BEGIN Provided information
Lemma requests_invariant (ts : list T) :
  forall o : cacheOf,
    NoDup (wrappedState o).2 ->
    (forall t, t ∈ (wrappedState o).2 <-> is_Some (cache o !! t)) ->
    let o' := requests isNil nilM asCodec (logging wrapped) o ts in
    NoDup (wrappedState o').2
    /\ (forall t, t ∈ (wrappedState o').2 <-> is_Some (cache o' !! t))
    /\ (forall t, t ∈ (wrappedState o').2
                  <-> t ∈ (wrappedState o).2 \/ t ∈ ts).
Proof.
  induction ts as [|t ts IH]; intros o Hnd Hdom; simpl.
  { split; [done|]. split; [done|]. intros t. rewrite elem_of_nil. tauto. }
  destruct (lookupOrCreate_step isNil nilM asCodec (logging wrapped) o t)
    as [Hhit Hmiss].
  destruct (cache o !! t) as [it|] eqn:Hit.
  - rewrite (Hhit it eq_refl).
    destruct (IH o Hnd Hdom) as (H1 & H2 & H3).
    split; [done|]. split; [done|]. intros t'. rewrite H3, elem_of_cons.
    split; [tauto|]. intros [?|[->|?]]; [tauto| |tauto].
    left. apply Hdom. by rewrite Hit.
  - destruct (Hmiss eq_refl) as (Hstate & Hnew & Hother).
    assert (Hcalls :
      (wrappedState
         (lookupOrCreate isNil nilM asCodec (logging wrapped) o t).2).2
      = (wrappedState o).2 ++ [t]).
    { by rewrite Hstate, logging_log. }
    destruct (IH (lookupOrCreate isNil nilM asCodec (logging wrapped) o t).2)
      as (H1 & H2 & H3).
    + rewrite Hcalls. apply NoDup_app. split; [done|]. split.
      * intros t' Hin Hin'. apply list_elem_of_singleton in Hin' as ->.
        apply Hdom in Hin. rewrite Hit in Hin. by destruct Hin.
      * apply NoDup_singleton.
    + intros t'. rewrite Hcalls, elem_of_app, list_elem_of_singleton.
      destruct (decide (t' = t)) as [->|Hne]; [tauto|].
      rewrite Hother by done. rewrite Hdom. tauto.
    + split; [done|]. split; [done|]. intros t'.
      rewrite H3, Hcalls, elem_of_app, list_elem_of_singleton, elem_of_cons.
      tauto.
Qed.

(** X9. Whatever the requests made to a new cache, and in whatever order,
    the wrapped factory is invoked exactly once for each type that was
    requested and for no other type: that is what the log of its
    invocations holds. Every requested type, and no other, has an entry
    in the map. *)
Theorem cache_invokes_factory_once_per_type (s : S) (ts : list T) :
  let o := requests isNil nilM asCodec (logging wrapped) (newCache (s, [])) ts in
  NoDup (wrappedState o).2
  /\ (forall t, t ∈ (wrappedState o).2 <-> t ∈ ts)
  /\ (forall t, is_Some (cache o !! t) <-> t ∈ ts).
Proof.
  destruct (requests_invariant ts (newCache (s, []))) as (H1 & H2 & H3).
  - apply NoDup_nil_2.
  - intros t. simpl. unfold newSyncMap. rewrite lookup_empty, elem_of_nil.
    split; [done|]. intros [x Hx]. done.
  - simpl in H3. cbv zeta. split; [done|].
    assert (Hcalls : forall t,
              t ∈ (wrappedState
                     (requests isNil nilM asCodec (logging wrapped)
                        (newCache (s, [])) ts)).2 <-> t ∈ ts).
    { intros t. rewrite H3, elem_of_nil. tauto. }
    split; [done|]. intros t. by rewrite <- H2.
Qed.

End CacheLogProperties.
(** X24. A single-page sync never throws, whatever the two services do:
    it returns a result that reports success with the count one, or failure
    with exactly one error. Every request it sends, at most three, goes to
    the contents interface: it sends no request to the git data interface
    and no repository check. *)
Theorem convertSinglePage_result (pageId : string) (g : GitHub) :
  exists r g' sent,
    convertSinglePage notion config pageId g = (Ok r, g') /\
    single_shaped r /\
    log g' = log g ++ sent /\
    forallb contents_request sent = true /\
    length sent <= 3.
Proof.
  unfold convertSinglePage, try_catch, bind, lift, ret.
  destruct (getPagesFromDatabase notion (notionDatabaseId config))
    as [pages|e].
  2:{ do 2 eexists. exists []. split; [reflexivity|].
      split; [right; cbn; eauto|]. rewrite app_nil_r. cbn. auto with lia. }
  destruct (find _ pages) as [page|].
  2:{ do 2 eexists. exists []. split; [reflexivity|].
      split; [right; cbn; eauto|]. rewrite app_nil_r. cbn. auto with lia. }
  destruct (convertToMDX page None) as [mdx|e].
  2:{ do 2 eexists. exists []. split; [reflexivity|].
      split; [right; cbn; eauto|]. rewrite app_nil_r. cbn. auto with lia. }
  destruct (createOrUpdateFile_contents_only config
              (filePathOf config (NotionPage.title page)) mdx
              ("Update " +:+ NotionPage.title page +:+ " from Notion") g)
    as (sent & Hlog & Hsent & Hlen).
  destruct (createOrUpdateFile config _ mdx _ g) as [[u|e] g1];
    cbn [snd] in Hlog; do 2 eexists; exists sent;
    (split; [reflexivity|]); (split; [|auto]).
  - left. cbn. auto.
  - right. cbn. eauto.
Qed.

(** X25. A single-page sync puts the document of the page at the path of
    its title: against a service that answers, for a page that is listed,
    has a readable timestamp and whose path is free, the sync reports
    success with the count one, the file at the path then holds exactly
    what [convertToMDX] gives for the page, and two requests were sent, the
    lookup and the write without a sha. *)
Theorem convertSinglePage_writes_document (pageId : string) (g : GitHub)
    (page : NotionPage) :
  faults g = [] ->
  targetOf notion config pageId = Some page ->
  datable page = true ->
  contents g
    !! (githubBranch config, filePathOf config (NotionPage.title page))
    = None ->
  exists g' mdx sha,
    convertToMDX page None = Ok mdx /\
    convertSinglePage notion config pageId g
      = (Ok {| success := true;
               message :=
                 "Successfully converted and pushed " +:+ Js.quote
                   +:+ NotionPage.title page +:+ Js.quote +:+ " to GitHub";
               filesProcessed := Some 1;
               errors := None |}, g') /\
    contents g'
      !! (githubBranch config, filePathOf config (NotionPage.title page))
      = Some (File mdx sha) /\
    log g' = log g ++
      [GetContent (filePathOf config (NotionPage.title page))
         (githubBranch config);
       CreateOrUpdateFileContents
         (filePathOf config (NotionPage.title page))
         ("Update " +:+ NotionPage.title page +:+ " from Notion") mdx None
         (githubBranch config)].
Proof.
  intros Hf Ht Hd Hfree. unfold targetOf in Ht.
  destruct (getPagesFromDatabase notion (notionDatabaseId config))
    as [pages|e] eqn:Hpages; [|discriminate].
  destruct (createOrUpdateFile_creates_run
              (filePathOf config (NotionPage.title page))
              (GitHubFile.content (fileOf config page))
              ("Update " +:+ NotionPage.title page +:+ " from Notion")
              g Hf Hfree) as (g' & Hrun & Hcontents & Hlog).
  exists g', (GitHubFile.content (fileOf config page)). eexists.
  split; [apply (convertToMDX_datable page Hd)|].
  split; [|split; [rewrite Hcontents; apply lookup_insert_eq|exact Hlog]].
  unfold convertSinglePage, try_catch, bind, lift.
  rewrite Hpages. unfold Ok at 1. cbv beta iota. rewrite Ht.
  rewrite (convertToMDX_datable page Hd). cbv beta iota. rewrite Hrun.
  reflexivity.
Qed.

End MoreConverterFacts.

Lemma convertSinglePage_sends_nothing_witness :
  exists r,
    @convertSinglePage Sample.runtime Fixture.notion Sample.config "p2"
      Sample.github = (Ok r, Sample.github) /\
    success r = false /\
    filesProcessed r = None /\
    errors r = Some ["Invalid time value"].
Proof.
  apply (@convertSinglePage_sends_nothing Sample.runtime Fixture.notion
           Sample.config "p2" Sample.github).
  vm_compute. reflexivity.
Defined.

Lemma convertSinglePage_writes_document_witness :
  exists page g' mdx sha,
    @targetOf Sample.runtime Sample.notion Sample.config "p1" = Some page /\
    @convertToMDX Sample.runtime page None = Ok mdx /\
    fst (@convertSinglePage Sample.runtime Sample.notion Sample.config "p1"
           Sample.github)
      = Ok {| success := true;
              message :=
                "Successfully converted and pushed " +:+ Js.quote
                  +:+ "First" +:+ Js.quote +:+ " to GitHub";
              filesProcessed := Some 1;
              errors := None |} /\
    g' = snd (@convertSinglePage Sample.runtime Sample.notion Sample.config
                "p1" Sample.github) /\
    contents g' !! ("main", "content/posts/first.mdx") = Some (File mdx sha).
Proof.
  pose (page :=
    NotionPage.Build_t "p1" "First"
      ("one" +:+ String Js.LF (String Js.LF EmptyString))
      (Sample.titled "First") "2024-03-05T10:00:00Z"
      "https://notion.example/p1").
  destruct (@convertSinglePage_writes_document Sample.runtime Sample.notion
              Sample.config "p1" Sample.github page eq_refl)
    as (g' & mdx & sha & Hmdx & Hrun & Hfile & _).
  - vm_compute. reflexivity.
  - vm_compute. reflexivity.
  - vm_compute. reflexivity.
  - exists page, g', mdx, sha. rewrite Hrun.
    split; [vm_compute; reflexivity|]. split; [exact Hmdx|].
    split; [reflexivity|]. split; [reflexivity|]. exact Hfile.
Defined.
(** * iFix Pro backup / restore: a shallow embedding of the orchestration core

    The development follows [server/backup_ifix.py] and
    [server/restore_ifix.py].  Python values are modelled as the code sees
    them: a [str] is a sequence of Unicode code points, a decoded JSON
    document is a tree of [json] values, and every interaction with the
    outside (the PocketBase HTTP API, the [rclone] subprocess, the local
    file system, the clock) is a [call] answered by a world. *)

From Stdlib Require Import ZArith NArith String Ascii Bool Lia Sorted.
From stdpp Require Import base tactics option list numbers.

Set Warnings "-register-all".
Local Open Scope Z_scope.

(** ** Python strings *)

(** A Python [str]: the sequence of its code points. *)
Abbreviation pystr := (list N).

(** String literals of the source (all of them ASCII). *)
Definition py (s : string) : pystr :=
  List.map N_of_ascii (list_ascii_of_string s).

Definition chr (a : ascii) : N := N_of_ascii a.

(** [str.isalnum], [str.isspace] and [int] belong to the interpreter.  The
    ASCII rows of the two character classes are written out below; the rows
    of the code points from 128 on, and the parser behind [int(s)], are
    taken as an interface. *)
Class Builtins := {
  uni_alnum : N -> bool;
  uni_space : N -> bool;
  py_int : pystr -> option Z
}.

Section Strings.
Context {B : Builtins}.

Definition between (lo hi c : N) : bool := ((lo <=? c) && (c <=? hi))%N.

Definition isalnum (c : N) : bool :=
  if (c <? 128)%N
  then between 48 57 c || between 65 90 c || between 97 122 c
  else uni_alnum c.

Definition isspace (c : N) : bool :=
  if (c <? 128)%N
  then between 9 13 c || between 28 32 c
  else uni_space c.

(** [c in "._- "] for a single character [c]. *)
Definition in_punct (c : N) : bool :=
  bool_decide (c ∈ py "._- ").

(** [c if c.isalnum() or c in "._- " else "_"] *)
Definition sanitize (c : N) : N :=
  if isalnum c || in_punct c then c else chr "_".

Fixpoint lstrip (s : pystr) : pystr :=
  match s with
  | c :: s' => if isspace c then lstrip s' else s
  | [] => []
  end.

Definition rstrip (s : pystr) : pystr := rev (lstrip (rev s)).

(** [s.strip()] *)
Definition strip (s : pystr) : pystr := rstrip (lstrip s).

(** [s.replace(a, b)] for one-character [a] and [b]. *)
Definition replace_char (a b : N) (s : pystr) : pystr :=
  List.map (fun c => if (c =? a)%N then b else c) s.

(** [safe] of [backup_tenant]:
    ["".join(c if c.isalnum() or c in "._- " else "_" for c in oname)
       .strip().replace(" ", "_")] *)
Definition safe (oname : pystr) : pystr :=
  replace_char (chr " ") (chr "_") (strip (List.map sanitize oname)).

(** [folder_key = f"{safe}_{oid[:8]}"] *)
Definition folder_key (oname oid : pystr) : pystr :=
  safe oname ++ py "_" ++ take 8 oid.

(** The derivation as the specification words it: keep alphanumerics, dot,
    underscore, hyphen and space, replace every other character with an
    underscore, then replace spaces with underscores, and append ["_"] and
    the first 8 characters of the identity. *)
Definition deriveFolderKey_spec (name id : pystr) : pystr :=
  replace_char (chr " ") (chr "_") (List.map sanitize name)
  ++ py "_" ++ take 8 id.

(** Removal of the leading and of the trailing space characters. *)
Fixpoint ltrim_spaces (s : pystr) : pystr :=
  match s with
  | c :: s' => if (c =? chr " ")%N then ltrim_spaces s' else s
  | [] => []
  end.

Definition trim_spaces (s : pystr) : pystr :=
  rev (ltrim_spaces (rev (ltrim_spaces s))).

End Strings.

(** An interpreter that knows no alphanumeric and no white space beyond
    ASCII, and parses plain decimal numerals: enough for the ASCII inputs of
    the examples. *)
Fixpoint decimal (acc : Z) (s : pystr) : option Z :=
  match s with
  | [] => Some acc
  | c :: s' =>
      if between 48 57 c then decimal (10 * acc + (Z.of_N c - 48)) s' else None
  end.

Definition ascii_builtins : Builtins := {|
  uni_alnum := fun _ => false;
  uni_space := fun _ => false;
  py_int := fun s => match s with [] => None | _ => decimal 0 s end
|}.

(** ** Decoded JSON documents *)

(** What [json.load] and [resp.json()] return.  A [dict] keeps its keys in
    insertion order; a float is kept as its IEEE-754 bit pattern. *)
Inductive json :=
| JNull
| JBool (b : bool)
| JInt (n : Z)
| JFloat (bits : Z)
| JStr (s : pystr)
| JList (l : list json)
| JDict (d : list (pystr * json)).

(** Truth value of a Python object ([if x:], [not x], [x or y]). *)
Definition truthy (v : json) : bool :=
  match v with
  | JNull => false
  | JBool b => b
  | JInt n => negb (n =? 0)
  | JFloat bits => negb (Z.land bits (2 ^ 63 - 1) =? 0)
  | JStr s => negb (bool_decide (s = []))
  | JList l => match l with [] => false | _ => true end
  | JDict d => match d with [] => false | _ => true end
  end.

(** [x or y] *)
Definition py_or (x y : json) : json := if truthy x then x else y.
END Provided information
> [Assignment]:
An exact copy of the lines above between the line holding "split; [|split; [rewrite" and the line holding "errors r = Some", inclusive, is the whole answer.

> [Exercise output]:
  split; [|split; [rewrite Hcontents; apply lookup_insert_eq|exact Hlog]].
  unfold convertSinglePage, try_catch, bind, lift.
  rewrite Hpages. unfold Ok at 1. cbv beta iota. rewrite Ht.
  rewrite (convertToMDX_datable page Hd). cbv beta iota. rewrite Hrun.
  reflexivity.
Qed.

End MoreConverterFacts.

Lemma convertSinglePage_sends_nothing_witness :
  exists r,
    @convertSinglePage Sample.runtime Fixture.notion Sample.config "p2"
      Sample.github = (Ok r, Sample.github) /\
    success r = false /\
    filesProcessed r = None /\
    errors r = Some ["Invalid time value"].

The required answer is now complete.